> _RECORDS SUPPLIED_
----------------------------------------

(** The decimal digits of a float are digits. *)
Lemma shortest_at_nonneg x n d k i c : 0 <= n -> 0 < d ->
  shortest_at x n d k i = Some c -> 0 <= c.
Proof.
  intros Hn Hd. unfold shortest_at.
  set (nd := if 0 <=? k - i then (n, d * 10 ^ (k - i)) else (n * 10 ^ (- (k - i)), d)).
  assert (0 <= fst nd /\ 0 < snd nd) as [Hn' Hd'].
  { subst nd. destruct (Z.leb_spec 0 (k - i)); cbn [fst snd].
    - split; [done|]. apply Z.mul_pos_pos; [done|]. apply Z.pow_pos_nonneg; lia.
    - split; [|done]. apply Z.mul_nonneg_nonneg; [done|]. by apply Z.pow_nonneg. }
  destruct nd as [n' d']. cbn [fst snd] in *. cbv zeta.
  pose proof (Z.div_pos n' d' Hn' Hd').
  intros [[<-|[<-|[]]] _]%List.find_some.
  - unfold round_half_even. destruct (_ ?= _); [destruct (Z.even _)| |]; lia.
  - destruct (_ =? _); [|done]. unfold round_half_even.
    destruct (_ ?= _); [destruct (Z.even _)| |]; lia.
Qed.
Lemma shortest_nonneg x n d : 0 <= n -> 0 < d -> 0 <= fst (shortest x n d).
Proof.
  intros Hn Hd. unfold shortest. set (k := decimal_point n d). generalize (map Z.of_nat (List.seq 1 17)).
  intros l. induction l as [|i l IH]; [done|]. cbn [omap list_omap].
  destruct (shortest_at x n d k i) as [c|] eqn:E; [|exact IH].
  exact (shortest_at_nonneg x n d k i c Hn Hd E).
Qed.
Lemma Forall_lstrip p t : Forall (fun c => 48 <= c <= 57) t -> Forall (fun c => 48 <= c <= 57) (lstrip p t).
Proof. induction 1 as [|c t Hc Ht IH]; cbn; [done|]. destruct (p c); [done|by constructor]. Qed.
Lemma dashed_digits t u : Forall (fun c => 48 <= c <= 57) t -> dashed u = false -> dashed (t ++ u) = false.
Proof. intros H Hu. destruct H as [|c t Hc _]; [done|]. apply dashed_head. lia. Qed.
(** The body of [_run_worker] once the process exists. *)
Definition supervise (c p : Z) (session_id : text) : wco unit :=
  with_lock (modify (set_processes (insert session_id p))) ≫= fun _ =>
  send_frame c STARTED [] ≫= fun _ =>
  budget ← gets next_budget;
  modify (new_budget output_limit_bytes) ≫= fun _ =>
  stdout_task ← create_task (pump_output c p STDOUT budget);
  stderr_task ← create_task (pump_output c p STDERR budget);
  control_task ← create_task (relay_control c p session_id);
  wait_task ← create_task (wawait (WaitProcess p) ≫= fun _ => skip);
  wall_task ← create_task (wawait (Sleep (wall_time_seconds settings)) ≫= fun _ => skip);
  budget_task ← create_task (wawait (WaitExceeded budget) ≫= fun _ => skip);
  finished ← wawait (WaitFirst [control_task; wait_task; wall_task; budget_task]);
  when (negb (bool_decide (wait_task ∈ (finished : list tid))))
    (docker_control "kill" session_id ≫= fun _ =>
     rc ← wcall (ReturnCode p);
     match (rc : option Z) with
     | None => wcall (KillProcess p) ≫= fun _ => skip
     | Some _ => skip
     end ≫= fun _ =>
     wawait (WaitProcess p) ≫= fun _ => skip) ≫= fun _ =>
  rc ← wcall (ReturnCode p);
  let returncode := Z.max (-255) (Z.min 255 (default 125 (rc : option Z))) in
  each (fun t => wcall (CancelTask t)) [control_task; wall_task; budget_task] ≫= fun _ =>
  each (fun t => wawait (GatherTask t)) [control_task; wall_task; budget_task] ≫= fun _ =>
  each (fun t => wawait (GatherTask t)) [stdout_task; stderr_task] ≫= fun _ =>
  code ← lift (ExitMessage_init (PyInt returncode));
  payload ← lift (ExitMessage_to_payload code);
  safe_send c EXIT payload.

(** The [finally] block of [_run_worker]; [process] is the local variable. *)
Definition cleanup (process : option Z) (session_id : text) : wco unit :=
  match process with
  | Some p =>
      rc ← wcall (ReturnCode p);
      match (rc : option Z) with
      | None => docker_control "kill" session_id ≫= fun _ => kill_and_wait p
      | Some _ => skip
      end
  | None => skip
  end ≫= fun _ =>
  docker_control "rm" session_id ≫= fun _ =>
  release session_id.

(** The part of the [try] block before the process exists. *)
Definition launch_container (c : Z) (request : StartRequest) : wco (option Z) :=
  fs ← wcall FileView;
  command ← lift (build_worker_command fs settings request);
  catch (p ← wawait (SpawnWorker command); mret (Some (p : Z))) [OSError] (fun _ =>
    safe_error c "launch" "Isolated worker could not start" ≫= fun _ => mret None).

(** [_run_worker] *)
Definition run_worker (c : Z) (request : StartRequest) : wco unit :=
  claimed ← claim (start_session_id request);
  if negb (claimed : bool) then safe_error c "capacity" "All isolated workers are busy"
  else seq (launch_container c request) (fun r =>
    match r with
    | Ok (Some p) => finally (supervise c p (start_session_id request)) (cleanup (Some p) (start_session_id request))
    | Ok None => finally skip (cleanup None (start_session_id request))
    | Err e => finally (lift (Err e)) (cleanup None (start_session_id request))
    end).

(** ** Connections *)

Definition close_connection (c : Z) : wco unit :=
  wcall (CloseConnection c) ≫= fun _ => wawait (WaitClosed c).

(** What a connection of the core user asks for. *)
Definition serve_request (c : Z) : wco unit :=
  first ← deadline (wcall DeadlineHit) (read c MAX_CONTROL_PAYLOAD);
  if bool_decide (frame_kind first = PING) && bool_decide (frame_payload first = []) then
    h ← gets runtime_healthy;
    if h : bool then send_frame c PONG []
    else safe_error c "runtime" "Worker runtime is unavailable"
  else if negb (bool_decide (frame_kind first = START)) then
    lift (protocol_error "first broker frame must be ping or start")
  else
    request ← lift (StartRequest_from_payload (frame_payload first));
    h ← gets runtime_healthy;
    if negb (h : bool) then safe_error c "runtime" "Worker runtime is unavailable"
    else run_worker c request.

(** [_handle_connection] *)
Definition handle_connection (c : Z) : wco unit :=
  uid ← peer_uid c;
  if negb (bool_decide (uid = Some (allowed_core_uid settings))) then close_connection c
  else finally
    (catch (serve_request c)
      [TimeoutError; BrokerProtocolError; OciPolicyError; ConnectionError; BrokenPipeError] (fun e =>
        if exc_sub (exn_class e) TimeoutError then safe_error c "timeout" "Broker request timed out"
        else if exc_sub (exn_class e) BrokerProtocolError then
          safe_error c "protocol" "Broker request was invalid"
        else if exc_sub (exn_class e) OciPolicyError then
          safe_error c "policy" "Worker policy validation failed"
        else skip))
    (close_connection c).

(** ** The service *)

(** [_force_cleanup] *)
Definition force_cleanup (session_id : text) (process : option Z) : wco unit :=
  docker_control "kill" session_id ≫= fun _ =>
  match process with
  | Some p =>
      rc ← wcall (ReturnCode p);
      match (rc : option Z) with None => kill_and_wait p | Some _ => skip end
  | None => skip
  end ≫= fun _ =>
  docker_control "rm" session_id ≫= fun _ => skip.

(** [_validate_socket_parent] *)
Definition validate_socket_parent : wco unit :=
  fs ← wcall FileView;
  lift (parent_stat ← try_except (lstat fs (path_parent (socket_path settings))) [FileNotFoundError]
          (fun _ => policy_error (lit "broker socket parent is unavailable"));
        reject (S_ISLNK (st_mode parent_stat) || negb (S_ISDIR (st_mode parent_stat)))
          "broker socket parent must be a non-symlink directory" ≫= fun _ =>
        reject (negb (st_gid parent_stat =? shared_group_gid settings))
          "broker socket parent has an unexpected group" ≫= fun _ =>
        reject (any_bits (S_IMODE (st_mode parent_stat)) "7")
          "broker socket parent must not be accessible to other users").

(** [_remove_stale_socket] *)
Definition remove_stale_socket : wco unit :=
  fs ← wcall FileView;
  match lstat fs (socket_path settings) with
  | Err e => if exc_sub (exn_class e) FileNotFoundError then skip else lift (Err e)
  | Ok socket_stat =>
      if negb (S_ISSOCK (st_mode socket_stat)) || negb (st_uid socket_stat =? getuid) then
        policy "refusing to replace an unowned broker socket path"
      else wcall (Unlink (socket_path settings))
  end.

(** [start] *)
Definition start (verify : bool) : wco unit :=
  fs ← wcall FileView;
  lift (OciBrokerSettings_validate getuid fs settings) ≫= fun _ =>
  validate_socket_parent ≫= fun _ =>
  when verify (verify_runtime ≫= fun _ => reconcile_managed_containers false) ≫= fun _ =>
  modify (set_healthy true) ≫= fun _ =>
  remove_stale_socket ≫= fun _ =>
  wawait StartServer ≫= fun _ =>
  modify (set_server true) ≫= fun _ =>
  wcall (ChownGroup (socket_path settings) (shared_group_gid settings)) ≫= fun _ =>
  wcall (Chmod (socket_path settings) (oct "660")) ≫= fun _ =>
  wawait StartServing ≫= fun _ =>
  when verify (t ← create_task reconcile_loop; modify (set_reconcile_task (Some t))).

(** [asyncio.gather] wraps each coroutine in a task. *)
Fixpoint start_all (l : list (wco unit)) : wco (list tid) :=
  match l with
  | [] => mret []
  | m :: l' => t ← create_task m; ts ← start_all l'; mret (t :: ts)
  end.
(** [close] *)
Definition close : wco unit :=
  modify (set_healthy false) ≫= fun _ =>
  had_server ← gets server;
  when had_server (wcall CloseServer ≫= fun _ => modify (set_server false)) ≫= fun _ =>
  task ← gets reconcile_task;
  match task with
  | Some t => wcall (CancelTask t) ≫= fun _ => wawait (GatherTask t) ≫= fun _ =>
              modify (set_reconcile_task None)
  | None => skip
  end ≫= fun _ =>
  snapshot ← with_lock (b ← gets id; mret (active b, processes b));
  let '(claims, procs) := (snapshot : gmap text tid * gmap text Z) in
  tasks ← start_all (map (fun claimed => force_cleanup (fst claimed) (procs !! fst claimed)) (map_to_list claims));
  each (fun t => wawait (GatherTask t)) tasks ≫= fun _ =>
  when had_server (wawait WaitServerClosed) ≫= fun _ =>
  remove_stale_socket.

(** [serve_forever] *)
Definition serve_forever : wco unit :=
  s ← gets server;
  if negb s then throw RuntimeError (lit "worker broker has not started") else wawait ServeForever.

(** [_run] *)
Definition run_service : wco unit :=
  start true ≫= fun _ => wawait WaitStop ≫= fun _ => close.
End Service.
(** One parsed trace line: the limit per event and then the one per
    generation. *)
Definition record_trace (id : text) (event_type : text) (data : list (text * json)) : sco unit :=
  trace_event ← lift match dict_get (lit "trace_event") data with
                     | Some (JStr t) => Ok t
                     | _ => raise KeyError (lit "trace_event")
                     end;
  s ← read id;
  let trace_event_count := default 0 (dict_get trace_event (trace_event_counts s)) + 1 in
  upd id (upd_trace_event_counts (dict_set trace_event trace_event_count)) ≫= fun _ =>
  trace_event_limit ← lift (of_option (dict_get trace_event TRACE_EVENT_LIMITS)
                              (Exn KeyError trace_event));
  if trace_event_limit <? trace_event_count then
    when (trace_event_count =? trace_event_limit + 1)
      (record id CatPeripheral (lit "peripheral.trace.sampled") SrcWorker
         [(lit "trace_event", JStr trace_event); (lit "limit", JInt trace_event_limit)]) ≫= fun _ =>
    upd id (upd_trace_events_dropped (Z.add 1))
  else
    record_within_generation id event_type data.

(** [_read_worker_trace] *)
Definition read_worker_trace (id : text) (p : pid) : sco unit :=
  loop (fun lines_read : Z =>
    line ← sawait (ReadStderrLine p);
    match (line : bytes) with
    | [] => mret (inr tt)
    | _ =>
        let lines_read := lines_read + 1 in
        when (lines_read mod TRACE_READER_YIELD_LINES =? 0) (sawait (Sleep (float_of_int 0)))
          ≫= fun _ =>
        match parse_worker_trace_line line with
        | None => mret (inl lines_read)
        | Some (event_type, data) =>
            record_trace id event_type data ≫= fun _ => mret (inl lines_read)
        end
    end) 0.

----------------------------------------

For the listing above, find how many lines hold the word "FileNotFoundError". Only the number should be written.

> _SOLUTION FOR THIS TASK_
2